In its tentative ruling the trial court indicated its intention to deny cross-defendants' petition to compel arbitration on the ground that they waived their right to arbitration by engaging in litigation activity and there was a possibility of conflicting rulings on common issues of law or fact if the matter were sent to arbitration. At the hearing counsel requested a statement of decision on the issues set forth in the tentative ruling. Concluding that the proceeding was a law and motion matter and not a trial, the court declined the request.
The appellate court found that although Code of Civil Procedure §632 states that, upon request, a court shall issue a statement of decision in "the trial of a question of fact by the court," C.C.P. §1291 provides that a statement must be made "if requested pursuant to Section 632, whenever an order or judgment ... is made that is appealable under this title." An order denying a petition to compel arbitration is appealable. Harmonizing the two statutes, the court concluded that whenever there is an adjudication of a question of fact in deciding a petition to compel arbitration, the court is obligated to issue a statement of decision if a request is made in the manner required by §632. Since the hearing took less than one day, and the appellant made an oral request on the record before the matter was submitted, and specified the controverted issues, a statement of decision was required.

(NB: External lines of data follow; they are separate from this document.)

Lemma generate_loop_returns_witness :
  exists xgen' rng',
    generate_loop unit Sampling.first_k Sampling.first_choice 1
                  Sampling.model 2 {| size1 := 1; rows := [[0%Z]; [7%Z]] |} tt
    = Done (Some (xgen', rng'))
    /\ size1 xgen' = 2%nat.
Proof.
  destruct (generate_loop_returns unit Sampling.first_k Sampling.first_choice)
    with (m := Sampling.model) (max_length := 2%nat)
         (xgen := {| size1 := 1; rows := [[0%Z]; [7%Z]] |}) (rng := tt)
         (extra := 0%nat)
    as (x' & rng' & E & S & _).
  - intros row k Hk. unfold Sampling.first_k. cbn [fst snd].
    rewrite length_firstn, length_seq. split; [lia |]. split; [reflexivity |].
    apply Forall_forall. intros i Hi. apply in_seq in Hi. lia.
  - intros probs rng Hpos. unfold Sampling.first_choice. cbn [fst].
    induction Hpos as [| row probs Hrow _ IH]; constructor; assumption.
  - apply fixture_shaped.
  - repeat constructor.
  - repeat constructor; cbn; lia.
  - cbn. lia.
  - cbn. lia.
  - cbn. lia.
  - exists x', rng'. split; [exact E | exact S].
Defined.

Lemma generate_samples_witness :
  exists samples,
    generate unit Sampling.first_k Sampling.first_choice 31 Sampling.model
             [7%Z] tt = Done (Some samples)
    /\ length samples = 4%nat.
Proof.
  destruct (generate_samples unit Sampling.first_k Sampling.first_choice)
    with (m := Sampling.model) (tokens := [7%Z]) (rng := tt) (extra := 0%nat)
    as (samples & E & L & _).
  - intros row k Hk. unfold Sampling.first_k. cbn [fst snd].
    rewrite length_firstn, length_seq. split; [lia |]. split; [reflexivity |].
    apply Forall_forall. intros i Hi. apply in_seq in Hi. lia.
  - intros probs rng Hpos. unfold Sampling.first_choice. cbn [fst].
    induction Hpos as [| row probs Hrow _ IH]; constructor; assumption.
  - apply fixture_shaped.
  - repeat constructor; cbn; lia.
  - cbn. lia.
  - cbn. lia.
  - cbn. lia.
  - exists samples. split; [exact E | exact L].
Defined.
(** X20.  On a log that is not empty [all_share_index] fails only
    where pricing a group fails: when every group can be priced the
    index is a number, since [reduce] gets a list of prices that is not
    empty and [1 / len(prices)] does not divide by zero; when pricing
    fails the index raises the same exception. *)
Theorem all_share_index_after_prices (power : Q -> Q -> Q)
    (self : StockExchange) :
  trades self <> [] ->
  (forall prices, stock_prices self = Ok prices ->
     prices <> [] /\
     exists product,
       reduce Qmult prices = Ok product /\
       all_share_index power self
       = Ok (Some (power product
                     (1 / inject_Z (Z.of_nat (List.length prices)))))) /\
  (forall e, stock_prices self = Raise e ->
     all_share_index power self = Raise e).
Proof.
  intros Hne. split.
  - intros prices Hp.
    pose proof (stock_prices_nonempty self prices Hne Hp) as Hnil.
    split; [assumption|]. unfold all_share_index. rewrite Hp.
    destruct (trades self) as [|t l]; [contradiction|].
    destruct prices as [|x xs]; [contradiction|].
    eexists. split; [reflexivity|]. cbn [bind reduce].
    rewrite truediv_count by discriminate. reflexivity.
  - intros e He. unfold all_share_index. rewrite He.
    destruct (trades self); [contradiction|reflexivity].
Qed.

Lemma all_share_index_after_prices_witness :
  let pop := CommonTypeStock (Stock_init "POP" 100 (Some 8) None) in
  let tea := CommonTypeStock (Stock_init "TEA" 100 (Some 0) None) in
  let self := mkStockExchange
                [mkTrade pop 1 buy 10 0; mkTrade tea 1 buy 20 1;
                 mkTrade pop 1 sell 30 2] in
  let void := mkStockExchange
                [mkTrade pop 1 buy 10 0; mkTrade tea 0 buy 20 1] in
  ([10; 20; 30] <> [] /\
   exists product,
     reduce Qmult [10; 20; 30] = Ok product /\
     all_share_index (fun b e => b * e) self
     = Ok (Some (product * (1 / inject_Z (Z.of_nat 3))))) /\
  all_share_index (fun b e => b * e) void = Raise ZeroDivisionError.
Proof.
  intros pop tea self void. split.
  - apply (proj1 (all_share_index_after_prices (fun b e => b * e) self
                    ltac:(discriminate)) [10; 20; 30]).
    reflexivity.
  - apply (proj2 (all_share_index_after_prices (fun b e => b * e) void
                    ltac:(discriminate)) ZeroDivisionError).
    reflexivity.
Defined.

(** X21.  [all_share_index] returns the sentinel [None] exactly when no
    trade has been recorded; once a trade is recorded it returns a
    number or raises, whatever was in the log before. *)
Theorem all_share_index_None_iff (power : Q -> Q -> Q)
    (self : StockExchange) :
  (all_share_index power self = Ok None <-> trades self = []) /\
  (forall t, all_share_index power (record_trade self t) <> Ok None).
Proof.
  assert (H : forall ex, trades ex <> [] ->
                         all_share_index power ex <> Ok None).
  { intros ex Hne Hnone.
    destruct (all_share_index_nonempty power ex Hne)
      as [Hz|[ps [_ [_ Hv]]]]; rewrite Hnone in *; discriminate. }
  split; [split|].
  - intros Hnone. destruct (trades self) as [|t l] eqn:E; [reflexivity|].
    exfalso. apply (H self); [rewrite E; discriminate|assumption].
  - intros E. unfold all_share_index. now rewrite E.
  - intros t. apply H. simpl. now destruct (trades self).
Qed.

Lemma neighbours_differ_groupby {A : Type} (key : A -> string)
    (l : list A) :
  neighbours_differ (map fst (groupby key l)).
Proof.
  induction l as [|x xs IH]; [exact I|]. rewrite groupby_cons.
  destruct (groupby key xs) as [|[k g] rest]; [exact I|].
  destruct (String.eqb_spec (key x) k) as [E|E]; [exact IH|].
  split; assumption.
Qed.

(** X22.  The groups that [all_share_index] prices partition the log
    into runs: put end to end they are the log, none is empty, the
    trades of a group all have the symbol of the group, and two
    consecutive groups have different symbols. *)
Theorem stock_groups_partition (log : list Trade) :
  let groups := groupby stock_symbol log in
  List.concat (map snd groups) = log /\
  Forall (fun g => snd g <> [] /\
                   Forall (fun t => stock_symbol t = fst g) (snd g))
         groups /\
  neighbours_differ (map fst groups).
Proof.
  intros groups. split; [apply groupby_concat|]. split.
  - exact (groupby_runs stock_symbol log).
  - apply neighbours_differ_groupby.
Qed.

(** ** How many groups *)

Lemma NoDup_distinct (l : list string) : NoDup (distinct l).
Proof.
  induction l as [|x xs IH]; simpl; constructor.
  - rewrite filter_In, String.eqb_refl. intros [_ H]. discriminate H.
  - now apply NoDup_filter.
Qed.

Lemma keys_of_runs {A : Type} (key : A -> string)
    (G : list (string * list A)) (k : string) :
  Forall (run key) G ->
  In k (map key (List.concat (map snd G))) -> In k (map fst G).
Proof.
  induction 1 as [|[k' g] G [_ Hk] _ IH]; simpl; [tauto|].
  rewrite map_app, in_app_iff. intros [Hin|Hin].
  - left. apply in_map_iff in Hin. destruct Hin as [x [Ex Hx]].
    simpl in Hk. rewrite Forall_forall in Hk. now rewrite <- (Hk x Hx).
  - right. now apply IH.
Qed.

Lemma groupby_keys_complete {A : Type} (key : A -> string) (l : list A)
    (k : string) :
  In k (map key l) -> In k (map fst (groupby key l)).
Proof.
  intros H. apply (keys_of_runs key); [apply groupby_runs|].
  now rewrite groupby_concat.
Qed.

Lemma runs_count {A : Type} (key : A -> string)
    (G : list (string * list A)) :
  Forall (run key) G ->
  (List.length G <= List.length (List.concat (map snd G)))%nat.
Proof.
  induction 1 as [|[k g] G [Hne _] _ IH]; simpl; [lia|].
  rewrite length_app. destruct g; [contradiction|]. simpl. lia.
Qed.

(** X23.  The number of prices that enter the index is at least the
    number of distinct symbols in the log and at most the number of
    trades. *)
Theorem stock_prices_count (self : StockExchange) (prices : list Q) :
  stock_prices self = Ok prices ->
  (List.length (traded_symbols (trades self)) <= List.length prices
   <= List.length (trades self))%nat.
Proof.
  intros H. unfold stock_prices in H. apply map_result_length in H.
  rewrite H. split.
  - rewrite <- (length_map fst (groupby stock_symbol (trades self))).
    apply NoDup_incl_length; [apply NoDup_distinct|].
    intros k Hk. apply groupby_keys_complete. now apply In_distinct.
  - rewrite <- (groupby_concat stock_symbol (trades self)) at 2.
    apply (runs_count stock_symbol), groupby_runs.
Qed.

Lemma stock_prices_count_witness :
  let pop := CommonTypeStock (Stock_init "POP" 100 (Some 8) None) in
  let tea := CommonTypeStock (Stock_init "TEA" 100 (Some 0) None) in
  let log := [mkTrade pop 1 buy 10 0; mkTrade tea 1 buy 20 1;
              mkTrade pop 1 sell 30 2; mkTrade pop 2 sell 40 3] in
  let prices := [10; 20; 110 # 3] in
  (List.length (traded_symbols log) <= List.length prices
   <= List.length log)%nat.
Proof.
  intros pop tea log prices.
  apply (stock_prices_count (mkStockExchange log) prices).
  reflexivity.
Defined.

(** ** When the groups are the groups of a group-by *)

Lemma In_drop_run (k : string) (l : list Trade) (t : Trade) :
  In t (drop_run k l) -> In t l.
Proof.
  induction l as [|x xs IH]; simpl; [tauto|].
  destruct (String.eqb (stock_symbol x) k); [|tauto].
  intros H. right. now apply IH.
Qed.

The court of appeal then considered whether the written order issued by the court satisfied the requirements of a statement of decision, and found that it did not. Although a statement of decision "need only fairly disclose its determinations as to the ultimate facts and material issues in the case," the trial court did not make all the findings necessary to support its decision. To deny arbitration due to waiver, the court must find not only that there has been litigation activity, but also that there was prejudice, and there was no finding as to prejudice. The trial court also did not state that the possibility of conflicting rulings called for the denial of arbitration, rather than for one of the other alternatives set forth in C.C.P. §1281.2, subd. (c). After considering the merits of the arbitration petition in the unpublished portion of the opinion, the appellate court remanded the matter so the trial court could decide whether the risk of conflicting rulings warranted the denial of arbitration under the circumstances.